Ireland's "troika" of international lenders - the European Commission, European Central Bank and International Monetary Fund - signed off on the last part of the 85 billion euro ($114 billion) aid program last week, paving the way for Ireland to complete it by the end of the year.
(Read more: Ireland's latest austerity cut: Its government)
The country is the first in the euro zone to emerge from bailouts that were required for a variety of reasons following the global financial crisis.
Greece, Portugal and Cyprus have also had sovereign bailouts, while Spain has had help for its banking system.
The only issue remaining for Ireland was whether the government would take out the insurance policy of asking for a credit line when the bailout ends. It has decided no.
ECB President Mario Draghi said last week that a precautionary line would be useful while EU Economic and Monetary Affairs Commissioner Olli Rehn said it may not be necessary.
No back up
The chief sovereign ratings officer of Standard & Poor's said on Wednesday that Ireland could refuse a funding backstop from its bailout lenders without damaging its credit rating.

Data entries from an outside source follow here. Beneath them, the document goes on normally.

(* ===== verification/AcpiPm.v ===== *)
(** * The ACPI power-management registers ([src/devices/legacy/acpi_pm.rs])

    A write is a loop over its bytes; the theorems give its outcome as a
    function of the two bytes that can stop the machine. *)

From S2P Require Import Prelude.
Local Open Scope Z_scope.

(** [config::Stop]. *)
Inductive Stop := SystemOff | SystemReset | Requested.
#[export] Instance Stop_eq_dec : EqDecision Stop.
Proof. solve_decision. Defined.

Definition PM1_STATUS : Z := 0.
Definition PM1_ENABLE : Z := 2.
Definition PM1_CONTROL : Z := 4.
Definition RESET_REGISTER : Z := 6.
Definition PM1_EVENT_LEN : Z := 4.
Definition PM1_CONTROL_LEN : Z := 2.
Definition PM_REGISTERS_LEN : Z := RESET_REGISTER + 1.
Definition SLP_TYP_S5 : Z := 5.
Definition RESET_VALUE : Z := 1.
Definition SCI_EN : Z := Z.shiftl 1 0.
Definition SLP_TYP_SHIFT : Z := 10.
Definition SLP_TYP_MASK : Z := 0x7.
Definition SLP_EN : Z := Z.shiftl 1 13.

Record PmRegisters := mkPm { enable : Z }.

(** [copy_from_slice] into [bytes[at..at + src.len()]]. *)
Definition splice (l : list Z) (at_ : Z) (src : list Z) : list Z :=
  take (Z.to_nat at_) l ++ src ++ drop (Z.to_nat at_ + length src) l.

Definition to_bytes (s : PmRegisters) : list Z :=
  let bytes := replicate (Z.to_nat PM_REGISTERS_LEN) 0 in
  let bytes := splice bytes PM1_ENABLE (le_bytes 2 (enable s)) in
  splice bytes PM1_CONTROL (le_bytes 2 SCI_EN).

Definition read (s : PmRegisters) (offset : Z) (len : nat) : list Z :=
  (fun i => default 0xff (get_at (to_bytes s) (offset + i))) <$> seqZ 0 (Z.of_nat len).

(** One byte of a write, at port offset [at_]. *)
Definition write_byte (s : PmRegisters) (at_ byte : Z) : PmRegisters * option Stop :=
  if at_ =? PM1_ENABLE then (mkPm (Z.lor (Z.land (enable s) 0xff00) byte), None)
  else if at_ =? PM1_ENABLE + 1 then
    (mkPm (Z.lor (Z.land (enable s) 0x00ff) (u16 (Z.shiftl byte 8))), None)
  else if at_ =? PM1_CONTROL + 1 then
    let control := u16 (Z.shiftl byte 8) in
    let slp_typ := Z.land (Z.shiftr control SLP_TYP_SHIFT) SLP_TYP_MASK in
    (s, if negb (Z.land control SLP_EN =? 0) && (slp_typ =? SLP_TYP_S5) then Some SystemOff else None)
  else if (at_ =? RESET_REGISTER) && (byte =? RESET_VALUE) then (s, Some SystemReset)
  else (s, None).

(** The loop: the port counter is a [u16], the last stop wins. *)
Fixpoint write_loop (s : PmRegisters) (at_ : Z) (data : list Z) (stop : option Stop)
  : PmRegisters * option Stop :=
  match data with
  | [] => (s, stop)
  | b :: data =>
      let '(s, o) := write_byte s at_ b in
      write_loop s (u16 (at_ + 1)) data (match o with Some _ => o | None => stop end)
  end.

Definition write (s : PmRegisters) (offset : Z) (data : list Z) : PmRegisters * option Stop :=
  write_loop s offset data None.

(** ** What a write asks for *)

(** The byte a write at [offset] puts at port [p]. *)
Definition written (offset : Z) (data : list Z) (p : Z) : option Z := get_at data (p - offset).

Definition stop_of (offset : Z) (data : list Z) : option Stop :=
  if bool_decide (written offset data RESET_REGISTER = Some RESET_VALUE) then Some SystemReset
  else match written offset data (PM1_CONTROL + 1) with
  | Some b => if Z.testbit b 5 && (Z.land (Z.shiftr b 2) 7 =? 5) then Some SystemOff else None
  | None => None
  end.

Lemma control_byte b :
  byte_ok b ->
  negb (Z.land (u16 (Z.shiftl b 8)) SLP_EN =? 0)
    && (Z.land (Z.shiftr (u16 (Z.shiftl b 8)) SLP_TYP_SHIFT) SLP_TYP_MASK =? SLP_TYP_S5)
  = Z.testbit b 5 && (Z.land (Z.shiftr b 2) 7 =? 5).
Proof.
  intros Hb. unfold byte_ok in Hb. rewrite u16_small; [|rewrite Z.shiftl_mul_pow2 by lia; lia].
  unfold SLP_EN, SLP_TYP_SHIFT, SLP_TYP_MASK, SLP_TYP_S5. change (Z.shiftl 1 13) with (2 ^ 13).
  rewrite land_bit, negb_involutive by lia. rewrite Z.shiftl_spec by lia. f_equal. f_equal. f_equal.
  apply Z.bits_inj'. intros i Hi. rewrite !Z.shiftr_spec, Z.shiftl_spec by lia. f_equal. lia.
Qed.

Lemma written_nil offset p : written offset [] p = None.
Proof. unfold written, get_at. by destruct (0 <=? p - offset). Qed.

Lemma written_cons offset b data p :
  written offset (b :: data) p = if p =? offset then Some b else written (offset + 1) data p.
Proof.
  unfold written, get_at. destruct (Z.eqb_spec p offset) as [->|].
  { by rewrite Z.sub_diag. }
  destruct (Z.leb_spec 0 (p - offset)), (Z.leb_spec 0 (p - (offset + 1))); try done; try lia.
  replace (Z.to_nat (p - offset)) with (S (Z.to_nat (p - (offset + 1)))) by lia. done.
Qed.

Lemma written_before offset data p : p < offset -> written offset data p = None.
Proof. intros. unfold written, get_at. by rewrite (proj2 (Z.leb_gt _ _)) by lia. Qed.

Definition later (stop o : option Stop) : option Stop := match o with Some _ => o | None => stop end.

Lemma later_assoc a b c : later (later a b) c = later a (later b c).
Proof. by destruct c. Qed.

Lemma later_none c : later None c = c.
Proof. by destruct c. Qed.

(** The stop of a write, one byte at a time. *)
Lemma stop_of_cons s at_ b data :
  byte_ok b -> stop_of at_ (b :: data) = later (write_byte s at_ b).2 (stop_of (at_ + 1) data).
Proof.
  intros Hb. unfold stop_of, write_byte. rewrite !written_cons, (control_byte b Hb). cbv zeta.
  unfold RESET_REGISTER, PM1_CONTROL, PM1_ENABLE in *.
  destruct (Z.eqb_spec 6 at_) as [<-|]; [|destruct (Z.eqb_spec (4 + 1) at_) as [<-|]].
  - cbn. rewrite !written_before by lia.
    destruct (Z.eqb_spec b RESET_VALUE) as [->|]; [done|].
    by rewrite !bool_decide_false by congruence.
  - cbn. rewrite (written_before _ data 5) by lia. by destruct (bool_decide _).
  - rewrite (proj2 (Z.eqb_neq at_ 6)), (proj2 (Z.eqb_neq at_ (4 + 1))) by lia.
    by destruct (at_ =? 2), (at_ =? 2 + 1); cbn [fst snd andb]; rewrite later_none.
Qed.

Lemma write_loop_stop data s at_ stop :
  bytes_ok data -> 0 <= at_ -> at_ + zlen data < 2 ^ 16 ->
  (write_loop s at_ data stop).2 = later stop (stop_of at_ data).
Proof.
  intros Hd. revert s at_ stop. induction Hd as [|b data Hb Hd IH]; intros s at_ stop Ha Hn.
  { unfold stop_of. by rewrite !written_nil. }
  zsimp. zlen_pos. cbn [write_loop]. rewrite (stop_of_cons s at_ b data Hb).
  destruct (write_byte s at_ b) as [s' o]. fold (later stop o).
  rewrite u16_small by lia. rewrite IH by lia. apply later_assoc.
Qed.

(** ** The enable register *)

Definition pm_ok (s : PmRegisters) : Prop := 0 <= enable s < 2 ^ 16.

(** The enable register with its low or high byte replaced. *)
Lemma enable_low e b : 0 <= e < 2 ^ 16 -> byte_ok b -> Z.lor (Z.land e 0xff00) b = e / 256 * 256 + b.
Proof.
  intros He Hb. change 0xff00 with (Z.shiftl (Z.ones 8) 8). rewrite land_high_mask by lia.
  apply lor_shiftl_add; [lia|exact Hb].
Qed.

Lemma enable_high e b :
  0 <= e -> byte_ok b -> Z.lor (Z.land e 0x00ff) (u16 (Z.shiftl b 8)) = b * 256 + e mod 256.
Proof.
  intros He Hb. unfold byte_ok in Hb. rewrite u16_small; [|rewrite Z.shiftl_mul_pow2 by lia; lia].
  change 0xff with (Z.ones 8). rewrite Z.land_ones, Z.lor_comm by lia.
  apply lor_shiftl_add; [lia|]. apply Z.mod_pos_bound. lia.
Qed.

(** The enable value as a function of the bytes the write puts at its ports. *)
Definition enable_of (e offset : Z) (data : list Z) : Z :=
  default (e / 256) (written offset data (PM1_ENABLE + 1)) * 256
  + default (e mod 256) (written offset data PM1_ENABLE).

Lemma write_byte_enable s at_ b :
  pm_ok s -> byte_ok b ->
  enable (write_byte s at_ b).1 =
    (if at_ =? PM1_ENABLE + 1 then b else enable s / 256) * 256
    + (if at_ =? PM1_ENABLE then b else enable s mod 256).
Proof.
  intros Hs Hb. unfold write_byte. cbv zeta. unfold pm_ok, byte_ok in *. unfold PM1_ENABLE, PM1_CONTROL.
  destruct (Z.eqb_spec at_ 2) as [->|]; [cbn [fst enable]; by rewrite enable_low|].
  destruct (Z.eqb_spec at_ (2 + 1)) as [->|].
  { cbn [fst enable]. rewrite enable_high by (done || lia). done. }
  destruct (at_ =? 4 + 1); [|destruct (_ && _)]; cbn [fst]; zlia.
Qed.

Lemma write_byte_ok s at_ b : pm_ok s -> byte_ok b -> pm_ok (write_byte s at_ b).1.
Proof.
  intros Hs Hb. unfold pm_ok. rewrite write_byte_enable by done. unfold pm_ok, byte_ok in *.
  destruct (at_ =? PM1_ENABLE + 1), (at_ =? PM1_ENABLE); zlia.
Qed.

Lemma write_loop_enable data s at_ stop :
  bytes_ok data -> pm_ok s -> 0 <= at_ -> at_ + zlen data < 2 ^ 16 ->
  enable (write_loop s at_ data stop).1 = enable_of (enable s) at_ data /\
  pm_ok (write_loop s at_ data stop).1.
Proof.
  intros Hd. revert s at_ stop. induction Hd as [|b data Hb Hd IH]; intros s at_ stop Hs Ha Hn.
  { split; [|done]. unfold enable_of. rewrite !written_nil. cbn [write_loop fst default from_option id]. zlia. }
  zsimp. zlen_pos. cbn [write_loop]. pose proof (write_byte_enable s at_ b Hs Hb) as He.
  pose proof (write_byte_ok s at_ b Hs Hb) as Hok. destruct (write_byte s at_ b) as [s' o].
  cbn [fst] in *. rewrite u16_small by lia. destruct (IH s' (at_ + 1) (match o with Some _ => o | None => stop end)) as [-> ?];
    [done|lia|lia|]. split; [|done]. unfold enable_of. rewrite !written_cons, He.
  unfold byte_ok, pm_ok, PM1_ENABLE in *. set (hi := if at_ =? 2 + 1 then b else _).
  set (lo := if at_ =? 2 then b else _).
  assert (0 <= lo < 256) by (subst lo; destruct (at_ =? 2); zlia).
  replace ((hi * 256 + lo) / 256) with hi by zlia. replace ((hi * 256 + lo) mod 256) with lo by zlia.
  subst hi lo. rewrite !(Z.eqb_sym at_).
  destruct (Z.eqb_spec 2 at_) as [<-|]; [by rewrite (written_before _ _ 2) by lia|].
  destruct (Z.eqb_spec (2 + 1) at_) as [<-|]; [by rewrite !written_before by lia|done].
Qed.

Lemma to_bytes_eq s : to_bytes s = [0; 0] ++ le_bytes 2 (enable s) ++ [1; 0; 0].
Proof. reflexivity. Qed.

(** A guest's write stops the machine exactly when it should: with the reset
    value in the reset register, or with SLP_EN and sleep type S5 in the high
    byte of PM1 control; a reset wins over a power-off in the same write, and no
    other byte asks for a stop. The enable register takes the bytes written to
    it and keeps the others. *)
Theorem acpi_write_outcome (s : PmRegisters) (offset : Z) (data : list Z) :
  pm_ok s -> bytes_ok data -> 0 <= offset -> offset + zlen data < 2 ^ 16 ->
  (write s offset data).2 = stop_of offset data /\
  enable (write s offset data).1 = enable_of (enable s) offset data /\
  pm_ok (write s offset data).1.
Proof.
  intros Hs Hd Ho Hn. unfold write. rewrite write_loop_stop by done. split; [by destruct (stop_of _ _)|].
  by apply write_loop_enable.
Qed.

(** A read of the block returns, port by port, zero status, the enable
    register the guest last wrote, SCI_EN in PM1 control, and 0xff past the end;
    a 16-bit enable value reads back as written. *)
Lemma acpi_enable_roundtrip (s : PmRegisters) (v : Z) :
  0 <= v < 2 ^ 16 ->
  let s' := (write s PM1_ENABLE (le_bytes 2 v)).1 in
  pm_ok s ->
  le_val (read s' PM1_ENABLE 2) = v /\ read s' PM1_STATUS 2 = [0; 0] /\
  le_val (read s' PM1_CONTROL 2) = SCI_EN /\ read s' RESET_REGISTER 2 = [0; 0xff] /\
  (write s PM1_ENABLE (le_bytes 2 v)).2 = None.
Proof.
  intros Hv s' Hs. assert (enable s' = v) as E.
  { subst s'. unfold write. destruct (write_loop_enable (le_bytes 2 v) s PM1_ENABLE None) as [-> _];
      [apply le_bytes_ok|done|done|done|].
    change (v / 2 ^ 8 mod 2 ^ 8 * 256 + v mod 2 ^ 8 = v). zlia. }
  split; [|split; [done|split; [done|split; [done|]]]].
  - transitivity (le_val (le_bytes 2 (enable s'))); [reflexivity|]. rewrite E. by apply le_val_le_bytes.
  - unfold write. rewrite write_loop_stop; [done|apply le_bytes_ok|done|done].
Qed.

Lemma acpi_write_outcome_witness :
  (write (mkPm 0) 4 [0; 0x34]).2 = Some SystemOff /\ (write (mkPm 0) 5 [0x34; 1]).2 = Some SystemReset.
Proof.
  split.
  - rewrite (proj1 (acpi_write_outcome (mkPm 0) 4 [0; 0x34] ltac:(done) ltac:(by repeat constructor)
      ltac:(lia) ltac:(done))). reflexivity.
  - rewrite (proj1 (acpi_write_outcome (mkPm 0) 5 [0x34; 1] ltac:(done) ltac:(by repeat constructor)
      ltac:(lia) ltac:(done))). reflexivity.
Defined.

Ireland's main opposition party Fianna Fail, which was in power when Ireland signed up to the bailout in November 2010, warned Kenny that the move was a risky one with potential problems ahead for Ireland's banks and the euro zone.
Ireland's finance ministry said that Europe's new stability treaty, the firepower of its bailout fund and the major efforts by the ECB to do whatever it takes to safeguard the currency would further support a durable return to the markets.
However forgoing a credit line means Ireland will be unable to access the ECB's government bond purchases scheme, the so far unused Outright Monetary Transactions (OMT).
"Not taking a credit line is a statement of confidence by the government. It bolsters the sense that Ireland is detaching itself from the peripheral countries," said Ryan McGrath, a Dublin-based bond dealer with Cantor Fitzgerald.
"I don't think the government is being rash. The big question is what are the implications for OMT access."